**The data**
####

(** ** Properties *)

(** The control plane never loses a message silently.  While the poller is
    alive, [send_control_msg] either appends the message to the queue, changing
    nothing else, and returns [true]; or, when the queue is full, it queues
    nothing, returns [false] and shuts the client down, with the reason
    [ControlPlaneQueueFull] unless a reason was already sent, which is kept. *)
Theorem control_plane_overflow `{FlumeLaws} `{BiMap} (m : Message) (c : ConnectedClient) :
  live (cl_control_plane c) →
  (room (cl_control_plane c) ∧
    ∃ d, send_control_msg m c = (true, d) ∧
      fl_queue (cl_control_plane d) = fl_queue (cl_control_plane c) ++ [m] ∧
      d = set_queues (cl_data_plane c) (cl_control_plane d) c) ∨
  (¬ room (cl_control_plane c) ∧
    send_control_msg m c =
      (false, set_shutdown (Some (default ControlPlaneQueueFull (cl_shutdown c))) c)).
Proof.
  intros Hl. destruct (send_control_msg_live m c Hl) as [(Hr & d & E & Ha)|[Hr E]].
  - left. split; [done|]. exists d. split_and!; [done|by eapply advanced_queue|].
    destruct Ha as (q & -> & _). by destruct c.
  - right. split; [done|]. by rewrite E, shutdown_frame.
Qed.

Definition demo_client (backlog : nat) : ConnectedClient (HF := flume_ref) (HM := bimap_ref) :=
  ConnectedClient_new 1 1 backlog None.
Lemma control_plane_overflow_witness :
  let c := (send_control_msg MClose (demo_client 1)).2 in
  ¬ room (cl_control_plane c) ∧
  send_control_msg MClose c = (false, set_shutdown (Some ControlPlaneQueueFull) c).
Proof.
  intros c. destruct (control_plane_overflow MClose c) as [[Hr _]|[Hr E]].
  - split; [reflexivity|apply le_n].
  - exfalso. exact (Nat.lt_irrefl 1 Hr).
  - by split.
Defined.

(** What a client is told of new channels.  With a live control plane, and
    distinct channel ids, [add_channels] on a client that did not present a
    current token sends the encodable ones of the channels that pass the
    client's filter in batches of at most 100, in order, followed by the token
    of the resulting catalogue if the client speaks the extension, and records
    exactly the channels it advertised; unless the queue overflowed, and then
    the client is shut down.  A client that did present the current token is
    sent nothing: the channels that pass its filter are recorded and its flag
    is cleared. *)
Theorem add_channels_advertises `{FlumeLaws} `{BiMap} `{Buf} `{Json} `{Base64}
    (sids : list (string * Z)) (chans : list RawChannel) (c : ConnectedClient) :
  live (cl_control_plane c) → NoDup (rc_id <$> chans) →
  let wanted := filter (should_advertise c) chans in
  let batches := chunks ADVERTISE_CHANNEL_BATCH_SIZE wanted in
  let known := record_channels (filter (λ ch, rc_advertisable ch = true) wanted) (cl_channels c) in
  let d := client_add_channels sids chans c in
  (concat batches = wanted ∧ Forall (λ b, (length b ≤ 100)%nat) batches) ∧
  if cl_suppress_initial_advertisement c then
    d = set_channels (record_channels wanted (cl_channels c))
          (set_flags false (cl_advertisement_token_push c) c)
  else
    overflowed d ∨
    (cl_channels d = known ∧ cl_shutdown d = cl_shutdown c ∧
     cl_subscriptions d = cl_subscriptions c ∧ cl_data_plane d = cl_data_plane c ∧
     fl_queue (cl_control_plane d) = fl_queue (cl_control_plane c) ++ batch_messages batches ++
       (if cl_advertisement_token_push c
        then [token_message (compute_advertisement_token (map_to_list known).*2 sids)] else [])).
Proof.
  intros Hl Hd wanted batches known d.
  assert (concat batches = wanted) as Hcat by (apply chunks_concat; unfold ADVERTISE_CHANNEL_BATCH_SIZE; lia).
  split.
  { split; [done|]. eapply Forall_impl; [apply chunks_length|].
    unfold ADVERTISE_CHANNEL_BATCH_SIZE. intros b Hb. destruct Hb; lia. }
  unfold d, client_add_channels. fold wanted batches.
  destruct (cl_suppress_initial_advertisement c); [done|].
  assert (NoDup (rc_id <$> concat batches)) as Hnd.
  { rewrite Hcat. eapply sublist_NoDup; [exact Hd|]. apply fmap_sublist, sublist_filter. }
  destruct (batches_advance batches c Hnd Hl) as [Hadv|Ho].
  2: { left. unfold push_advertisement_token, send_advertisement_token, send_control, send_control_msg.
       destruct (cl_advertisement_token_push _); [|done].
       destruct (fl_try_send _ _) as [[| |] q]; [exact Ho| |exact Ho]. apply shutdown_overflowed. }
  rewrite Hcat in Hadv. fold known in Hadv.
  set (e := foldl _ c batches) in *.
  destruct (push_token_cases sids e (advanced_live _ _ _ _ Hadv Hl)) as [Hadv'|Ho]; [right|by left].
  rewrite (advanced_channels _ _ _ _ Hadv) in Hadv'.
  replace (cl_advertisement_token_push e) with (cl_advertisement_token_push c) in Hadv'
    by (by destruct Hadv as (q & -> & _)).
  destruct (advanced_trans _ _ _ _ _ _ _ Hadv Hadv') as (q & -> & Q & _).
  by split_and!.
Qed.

####

**Task statement**
Every entry that appears above should be duplicated exactly.

**Task answer**
(** ** Properties *)

(** The control plane never loses a message silently.  While the poller is
    alive, [send_control_msg] either appends the message to the queue, changing
    nothing else, and returns [true]; or, when the queue is full, it queues
    nothing, returns [false] and shuts the client down, with the reason
    [ControlPlaneQueueFull] unless a reason was already sent, which is kept. *)
Theorem control_plane_overflow `{FlumeLaws} `{BiMap} (m : Message) (c : ConnectedClient) :
  live (cl_control_plane c) →
  (room (cl_control_plane c) ∧
    ∃ d, send_control_msg m c = (true, d) ∧
      fl_queue (cl_control_plane d) = fl_queue (cl_control_plane c) ++ [m] ∧
      d = set_queues (cl_data_plane c) (cl_control_plane d) c) ∨
  (¬ room (cl_control_plane c) ∧
    send_control_msg m c =
      (false, set_shutdown (Some (default ControlPlaneQueueFull (cl_shutdown c))) c)).
Proof.
  intros Hl. destruct (send_control_msg_live m c Hl) as [(Hr & d & E & Ha)|[Hr E]].
  - left. split; [done|]. exists d. split_and!; [done|by eapply advanced_queue|].
    destruct Ha as (q & -> & _). by destruct c.
  - right. split; [done|]. by rewrite E, shutdown_frame.
Qed.

Definition demo_client (backlog : nat) : ConnectedClient (HF := flume_ref) (HM := bimap_ref) :=
  ConnectedClient_new 1 1 backlog None.
Lemma control_plane_overflow_witness :
  let c := (send_control_msg MClose (demo_client 1)).2 in
  ¬ room (cl_control_plane c) ∧
  send_control_msg MClose c = (false, set_shutdown (Some ControlPlaneQueueFull) c).
Proof.
  intros c. destruct (control_plane_overflow MClose c) as [[Hr _]|[Hr E]].
  - split; [reflexivity|apply le_n].
  - exfalso. exact (Nat.lt_irrefl 1 Hr).
  - by split.
Defined.

(** What a client is told of new channels.  With a live control plane, and
    distinct channel ids, [add_channels] on a client that did not present a
    current token sends the encodable ones of the channels that pass the
    client's filter in batches of at most 100, in order, followed by the token
    of the resulting catalogue if the client speaks the extension, and records
    exactly the channels it advertised; unless the queue overflowed, and then
    the client is shut down.  A client that did present the current token is
    sent nothing: the channels that pass its filter are recorded and its flag
    is cleared. *)
Theorem add_channels_advertises `{FlumeLaws} `{BiMap} `{Buf} `{Json} `{Base64}
    (sids : list (string * Z)) (chans : list RawChannel) (c : ConnectedClient) :
  live (cl_control_plane c) → NoDup (rc_id <$> chans) →
  let wanted := filter (should_advertise c) chans in
  let batches := chunks ADVERTISE_CHANNEL_BATCH_SIZE wanted in
  let known := record_channels (filter (λ ch, rc_advertisable ch = true) wanted) (cl_channels c) in
  let d := client_add_channels sids chans c in
  (concat batches = wanted ∧ Forall (λ b, (length b ≤ 100)%nat) batches) ∧
  if cl_suppress_initial_advertisement c then
    d = set_channels (record_channels wanted (cl_channels c))
          (set_flags false (cl_advertisement_token_push c) c)
  else
    overflowed d ∨
    (cl_channels d = known ∧ cl_shutdown d = cl_shutdown c ∧
     cl_subscriptions d = cl_subscriptions c ∧ cl_data_plane d = cl_data_plane c ∧
     fl_queue (cl_control_plane d) = fl_queue (cl_control_plane c) ++ batch_messages batches ++
       (if cl_advertisement_token_push c
        then [token_message (compute_advertisement_token (map_to_list known).*2 sids)] else [])).
Proof.
  intros Hl Hd wanted batches known d.
  assert (concat batches = wanted) as Hcat by (apply chunks_concat; unfold ADVERTISE_CHANNEL_BATCH_SIZE; lia).
  split.
  { split; [done|]. eapply Forall_impl; [apply chunks_length|].
    unfold ADVERTISE_CHANNEL_BATCH_SIZE. intros b Hb. destruct Hb; lia. }
  unfold d, client_add_channels. fold wanted batches.
  destruct (cl_suppress_initial_advertisement c); [done|].
  assert (NoDup (rc_id <$> concat batches)) as Hnd.
  { rewrite Hcat. eapply sublist_NoDup; [exact Hd|]. apply fmap_sublist, sublist_filter. }
  destruct (batches_advance batches c Hnd Hl) as [Hadv|Ho].
  2: { left. unfold push_advertisement_token, send_advertisement_token, send_control, send_control_msg.
       destruct (cl_advertisement_token_push _); [|done].
       destruct (fl_try_send _ _) as [[| |] q]; [exact Ho| |exact Ho]. apply shutdown_overflowed. }
  rewrite Hcat in Hadv. fold known in Hadv.
  set (e := foldl _ c batches) in *.
  destruct (push_token_cases sids e (advanced_live _ _ _ _ Hadv Hl)) as [Hadv'|Ho]; [right|by left].
  rewrite (advanced_channels _ _ _ _ Hadv) in Hadv'.
  replace (cl_advertisement_token_push e) with (cl_advertisement_token_push c) in Hadv'
    by (by destruct Hadv as (q & -> & _)).
  destruct (advanced_trans _ _ _ _ _ _ _ Hadv Hadv') as (q & -> & Q & _).
  by split_and!.
Qed.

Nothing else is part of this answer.